Last month, the housing crisis hit the breaking point for at least one family. After four years of couch-surfing while they await social housing, Brian Tagalik, Pitsiulaaq Ashoona and their two young daughters pitched a tent at the Nunavut legislative assembly in protest.
They said they would stay until their homelessness was ended.
Their goal is to raise awareness of invisible homelessness, a type of homelessness all too common in Nunavut, where those without a place to call their own, people crash with a friend or family member until they outstay their welcome and have to move on to the next one.
Nunavut Housing Corporation president Terry Audla tells us Nunavut is now short 3,500 homes.
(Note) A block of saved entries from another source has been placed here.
(* ===== verification/AmfTheorems.v ===== *)
(** * What the AMF3 codec guarantees

    The theorems on [framework/amf.c] a caller relies on: encode/read round
    trip, exact announced length, safety of the reader, the array operations,
    and the limits of the format as implemented (signed integers below
    [-2^24], more than 1024 strings, a missing length check in nested
    encoding, [amf_skip] on arrays). *)
From S2P Require Import Prelude AmfWire AmfValue AmfSafety.

(** ** Depth is bounded by length *)

Lemma concat_take_elem_length {A} (x : list A) n ls :
  x ∈ take n ls -> (length x <= length (concat (take n ls)))%nat.
Proof.
  induction (take n ls) as [|y l IH]; intros Hin; inversion Hin; subst;
    cbn [concat]; rewrite length_app; [lia|]. specialize (IH ltac:(assumption)). lia.
Qed.

Lemma foldr_max_le k l : Forall (fun x => x <= k)%nat l -> (foldr Nat.max 0%nat l <= k)%nat.
Proof. induction 1; cbn; lia. Qed.

Lemma elem_of_map {A B} (f : A -> B) x l : x ∈ l -> f x ∈ map f l.
Proof. intros H. apply list_elem_of_In, in_map, list_elem_of_In, H. Qed.

Lemma string_bytes_pos t s : 2 <= zlen (string_bytes t s).
Proof.
  unfold string_bytes, size_bytes. autorewrite with cserver.
  pose proof (u29_bytes_pos (2 * zlen s + 1)). pose proof (zlen_nonneg s). lia.
Qed.

Lemma amf_depth_length v : wf_amf v -> (amf_depth v <= length (amf_bytes v))%nat.
Proof.
  induction 1 as [t size Ht|size n Hn|size i Hi|size d Hd|s Hs|s Hs|size child Hsz Hch IH Hnone];
    cbn [amf_depth amf_bytes].
  - cbn. lia.
  - pose proof (integer_bytes_pos amf_integer n). unfold zlen in *; lia.
  - pose proof (integer_bytes_pos amf_sinteger (sint29_u i)). unfold zlen in *; lia.
  - unfold double_bytes. cbn [length]. lia.
  - rewrite take_length_string. pose proof (string_bytes_pos amf_string s). unfold zlen in *; lia.
  - rewrite take_length_all. pose proof (string_bytes_pos amf_byte_array s). unfold zlen in *; lia.
  - rewrite obytes_map, length_app. pose proof (array_header_pos size) as Hh.
    assert (Hh' : (3 <= length (array_header size))%nat) by (unfold zlen in *; lia).
    enough (foldr Nat.max 0%nat (map (fun o => match o with None => 1%nat | Some c => amf_depth c end) child)
            <= 1 + length (concat (take (Z.to_nat size) (map obytes child))))%nat by lia.
    apply foldr_max_le, Forall_forall. intros k Hk.
    apply in_map_iff in Hk as (o & <- & Ho). apply list_elem_of_In in Ho.
    destruct o as [c|]; [|lia].
    specialize (IH c Ho).
    assert (Hin : Some c ∈ take (Z.to_nat size) child).
    { rewrite <- (take_drop (Z.to_nat size) child) in Ho. apply elem_of_app in Ho as [Ho|Ho]; [exact Ho|].
      apply list_elem_of_lookup in Ho as (i & Hi). eapply Forall_lookup_1 in Hnone; [|exact Hi]. discriminate. }
    apply (elem_of_map obytes) in Hin.
    replace (map obytes (take (Z.to_nat size) child)) with (take (Z.to_nat size) (map obytes child)) in Hin
      by apply firstn_map.
    apply concat_take_elem_length in Hin. cbn [obytes] in Hin. lia.
Qed.

(** ** Round trip *)

Lemma splice_split m p bs :
  0 <= p -> p + zlen bs <= zlen m ->
  exists pre post, splice m p bs = pre ++ bs ++ post /\ zlen pre = p.
Proof.
  intros. eexists _, _. split; [reflexivity|]. unfold zlen in *. rewrite length_take. lia.
Qed.

Lemma amf_fits_weaken v lo lo' : lo' <= lo -> wf_amf v -> amf_fits lo v = true -> amf_fits lo' v = true.
Proof.
  intros Hlo. induction 1 as [| | | | | |size child Hsz Hch IH Hnone]; cbn [amf_fits]; intros Hf; auto.
  - zbool. ztests.
  - apply andb_true_iff in Hf as [-> Hf]. cbn. apply forallb_forall. intros o Ho.
    pose proof (proj1 (forallb_forall _ _) Hf o Ho) as Hfo. apply list_elem_of_In in Ho.
    destruct o; auto.
Qed.
(* ===== verification/AgMap.v ===== *)
(** * The framework's map: [framework/map.c]

    A chained hash table from 64-bit integers ([_agMap_ip_*]) or strings
    ([_agMap_sp_*]) to pointers.  The two families are the same code over
    another key type, so the operations are written once over the class
    [MapKey] and instantiated.  A value is a pointer, with 0 the null pointer.
    String keys are stored by address in the code; the model takes their
    contents, which callers do not change while the key is in the map.
    Allocation succeeds ([_agM_malloc] is not checked by the code). *)
From S2P Require Import Prelude Buckets.


(** What the table asks of a key: equality and a [size_t] hash. *)
Class MapKey (K : Type) `{Countable K} := { key_hash : K -> Z }.

Record map_element (K : Type) := mk_element { me_hash : Z; me_key : K; me_value : Z }.
Arguments mk_element {K} _ _ _.
Arguments me_hash {K} _.
Arguments me_key {K} _.
Arguments me_value {K} _.

(** [struct map].  A null [buckets] is the empty list. *)
Record agmap (K : Type) := mk_map {
  item_count : Z; buckets_size : Z; buckets : list (list (map_element K)) }.
Arguments mk_map {K} _ _ _.
Arguments item_count {K} _.
Arguments buckets_size {K} _.
Arguments buckets {K} _.

Definition _agMap_new {K} : agmap K := mk_map 0 0 [].

(** The walk of [_ip_find]/[_sp_find] along a chain: the position of the element
    found and the element.  Its parent is the position before it. *)
Fixpoint chain_find {K} `{EqDecision K} (c : list (map_element K)) (hash : Z) (key : K) (i : nat)
    : option (nat * map_element K) :=
  match c with
  | [] => None
  | ite :: c' =>
    if negb (me_hash ite =? hash) || negb (bool_decide (me_key ite = key))
    then chain_find c' hash key (S i)
    else Some (i, ite)
  end.

Section Operations.
Context {K : Type} `{MapKey K}.

Definition _find (map : option (agmap K)) (hash : Z) (key : K) : outcome (option (nat * map_element K)) :=
  match map with
  | None => Ret None
  | Some map =>
    if bool_decide (buckets map = []) || (item_count map =? 0) || (buckets_size map =? 0) then Ret None
    else
      chain ← deref (buckets map !! Z.to_nat (hash mod buckets_size map));
      Ret (chain_find chain hash key 0)
  end.

Definition _insert_element (map : agmap K) (element : map_element K) : outcome (agmap K) :=
  _ ← c_assert (0 <? buckets_size map);
  let pos := Z.to_nat (me_hash element mod buckets_size map) in
  head ← deref (buckets map !! pos);
  Ret (mk_map (u64 (item_count map + 1)) (buckets_size map) (<[pos := element :: head]> (buckets map))).

Fixpoint _insert_elements (map : agmap K) (es : list (map_element K)) : outcome (agmap K) :=
  match es with
  | [] => Ret map
  | cur :: es' => map ← _insert_element map cur; _insert_elements map es'
  end.

Definition _resize (map : agmap K) (s : Z) : outcome (agmap K) :=
  if s <=? buckets_size map then Ret map
  else
    ns ← double_while 65 (if buckets_size map =? 0 then 32 else buckets_size map) s;
    _insert_elements (mk_map 0 ns (repeat [] (Z.to_nat ns))) (concat (buckets map)).

Definition _agMap_get (map : option (agmap K)) (key : K) : outcome Z :=
  cur ← _find map (key_hash key) key;
  Ret match cur with Some (_, cur) => me_value cur | None => 0 end.

(** [_agMap_ip_set]/[_agMap_sp_set]: the map after the call and the old value. *)
Definition _agMap_set (map : option (agmap K)) (key : K) (p : Z) : outcome (option (agmap K) * Z) :=
  let hash := key_hash key in
  found ← _find map hash key;
  match found with
  | Some (i, cur) =>
    map ← deref map;
    _ ← c_assert (0 <? buckets_size map);
    let pos := Z.to_nat (hash mod buckets_size map) in
    chain ← deref (buckets map !! pos);
    let o := me_value cur in
    if p =? 0 then
      let chain := match i with
                   | O => tail chain
                   | S parent => take (S parent) chain ++ drop (S (S parent)) chain
                   end in
      Ret (Some (mk_map (u64 (item_count map - 1)) (buckets_size map) (<[pos := chain]> (buckets map))), o)
    else
      let cur := mk_element (me_hash cur) (me_key cur) p in
      Ret (Some (mk_map (item_count map) (buckets_size map) (<[pos := <[i := cur]> chain]> (buckets map))), o)
  | None =>
    if negb (p =? 0) then
      map ← deref map;
      map ← _resize map (u64 (item_count map + 1));
      map ← _insert_element map (mk_element hash key p);
      Ret (Some map, 0)
    else Ret (map, 0)
  end.

Definition _agMap_size (map : agmap K) : Z := item_count map.

(** [_agMap_empty]: the values given to [cb_free], in order.  [item_count] is not
    reset. *)
Definition _agMap_empty (map : agmap K) : agmap K * list Z :=
  (mk_map (item_count map) (buckets_size map) (repeat [] (Z.to_nat (buckets_size map))),
   me_value <$> concat (buckets map)).

(** [_agMap_ip_foreach]/[_agMap_sp_foreach] with the callback threading [ctx]. *)
Definition _agMap_foreach {C} (map : agmap K) (func : K -> Z -> C -> C) (ctx : C) : C :=
  foldl (fun ctx ite => func (me_key ite) (me_value ite) ctx) ctx (concat (buckets map)).

Definition _find_first (map : agmap K) (from : nat) : option (nat * nat) :=
  first_from (drop from (buckets map)) from.

(** [_agMap_next]; the bucket of [ite] is found from its hash. *)
Definition _agMap_next (map : agmap K) (ite : option (nat * nat)) : outcome (option (nat * nat)) :=
  match ite with
  | None => Ret (_find_first map 0)
  | Some (b, i) =>
    chain ← deref (buckets map !! b);
    e ← deref (chain !! i);
    if (S i <? length chain)%nat then Ret (Some (b, S i))
    else Ret (_find_first map (Z.to_nat (me_hash e mod buckets_size map) + 1))
  end.

(** [_agMap_sp_next]: the element returned and the key after the call.  The key
    is not advanced. *)
Definition _agMap_sp_next (map : option (agmap K)) (key : option K)
    : outcome (option (nat * nat) * option K) :=
  match map with
  | None => Ret (None, None)
  | Some m =>
    match key with
    | None => Ret (_find_first m 0, None)
    | Some k =>
      let hash := key_hash k in
      cur ← _find map hash k;
      '(i, _) ← deref cur;
      let pos := Z.to_nat (hash mod buckets_size m) in
      chain ← deref (buckets m !! pos);
      if (S i <? length chain)%nat then Ret (Some (pos, S i), key)
      else Ret (_find_first m (pos + 1), key)
    end
  end.
End Operations.

(** ** Keys *)

(** Integer keys hash to themselves. *)
#[global] Instance ip_key : MapKey Z := { key_hash := u64 }.

(** [_s_calc_hash] on the characters before the terminator; [name[i-1]] is a
    signed [char]. *)
Fixpoint _s_calc_hash_loop (fuel : nat) (name : list Z) (h step i : Z) : Z :=
  match fuel with
  | O => h
  | S fuel' =>
    if step <=? i then
      let c := i8 (default 0 (name !! Z.to_nat (i - 1))) in
      _s_calc_hash_loop fuel' name
        (Z.lxor h (u64 (u64 (Z.shiftl h 5) + Z.shiftr h 2 + u64 c))) step (i - step)
    else h
  end.

Definition _s_calc_hash (name : list Z) : Z :=
  let len := zlen name in
  _s_calc_hash_loop (length name) name len (Z.shiftr len 5 + 1) len.

#[global] Instance sp_key : MapKey (list Z) := { key_hash := _s_calc_hash }.

(** ** Invariant *)

Section Invariant.
Context {K : Type} `{MapKey K}.

Definition elems (m : agmap K) : list (map_element K) := concat (buckets m).
Definition binding (e : map_element K) : K * Z := (me_key e, me_value e).

(** The abstraction: the finite map a table represents. *)
Definition to_gmap (m : agmap K) : gmap K Z := bindings binding (elems m).

(** Where an element belongs. *)
Definition placed (size : Z) (i : nat) (e : map_element K) : Prop :=
  me_hash e = key_hash (me_key e) /\ i = Z.to_nat (me_hash e mod size) /\ me_value e <> 0.

(** [item_count] is an upper bound only: [_agMap_empty] leaves it behind. *)
Record map_ok (m : agmap K) : Prop := {
  ok_length : length (buckets m) = Z.to_nat (buckets_size m);
  ok_size : buckets_size m = 0 \/ 32 <= buckets_size m <= 2 ^ 62;
  ok_placed : forall i c e, buckets m !! i = Some c -> e ∈ c -> placed (buckets_size m) i e;
  ok_nodup : NoDup (me_key <$> elems m);
  ok_count : zlen (elems m) <= item_count m <= buckets_size m }.

(** [item_count] is the number of elements. *)
Definition counted (m : agmap K) : Prop := item_count m = zlen (elems m).

Lemma chain_find_some (c : list (map_element K)) hash key i0 i e :
  chain_find c hash key i0 = Some (i, e) ->
  (i0 <= i)%nat /\ c !! (i - i0)%nat = Some e /\ me_hash e = hash /\ me_key e = key.
Proof.
  revert i0. induction c as [|x c IH]; intros i0; cbn [chain_find]; [discriminate|].
  destruct (negb _ || negb _) eqn:E.
  - intros Hf. apply IH in Hf as (Hle & Hl & ? & ?). repeat split; [lia| |assumption..].
    replace (i - i0)%nat with (S (i - S i0)) by lia. exact Hl.
  - intros [= <- <-]. rewrite Nat.sub_diag. apply orb_false_iff in E as [E1 E2].
    apply negb_false_iff, Z.eqb_eq in E1. apply negb_false_iff, bool_decide_eq_true in E2. auto.
Qed.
The estimate is 10,000 Nunavummiut without a home to call their own.
Assuming most of those are Inuit – they are – almost one third of the Inuit population in Nunavut is awaiting a home they can call their own.
We’ve heard too many times stories of housing units packed well beyond capacity. A dozen to a home is nothing new.
Tagalik and Ashoona hope they will find housing soon.
We see little reason to be optimistic.
Last year, Iqaluit alone had 250 families on its public housing wait list.
The GN has the resources to build 100 units in Nunavut per year. If the population were to stay static, the government could build 3,500 houses in 35 years. But the territory adds about 500 residents each year. There’s simply no way the GN can keep up with the demand.
It would take well over $1 billion to build enough homes to fulfill the need, and we suspect even if that amount of money were made available, the project would be doomed from the start. There simply wouldn’t be enough builders available to do the job, not enough land, and municipal infrastructure would not be able to keep up with the growth.
And that $1 billion would only start the ball rolling. The need for repairs on existing housing is enough that the figure would probably bring the cost closer to $2 billion.
We’re just spitballing on that one, but it’s probably not too far off. And if municipal infrastructure was considered part of a funding package, the total cost would definitely rise above that threshold.
All things considered, social housing requires an investment of epic proportions.
And yet, housing is the most significant contributor to health in a territory with health crises that tarnish Canada’s status as a ‘first-world’ country.
Nunavut’s struggles with tuberculosis, addictions, and suicide are all tied to the housing crisis, as all of these problems can be tied to the crush of people living in quarters so tight, they don’t have room to take a breath, physically or mentally.
We’ve said it before, and we’ll say it again. Fixing Nunavut’s housing crisis – and the others by association – will take a federal government with outsized courage and commitment to the North.
Without hitting a major natural resources jackpot, we just don’t see it happening.
That’s because it seems the only people with outsized courage are those willing to brave the Arctic winter in a tent to bring attention to the problem. If only we were all so brave.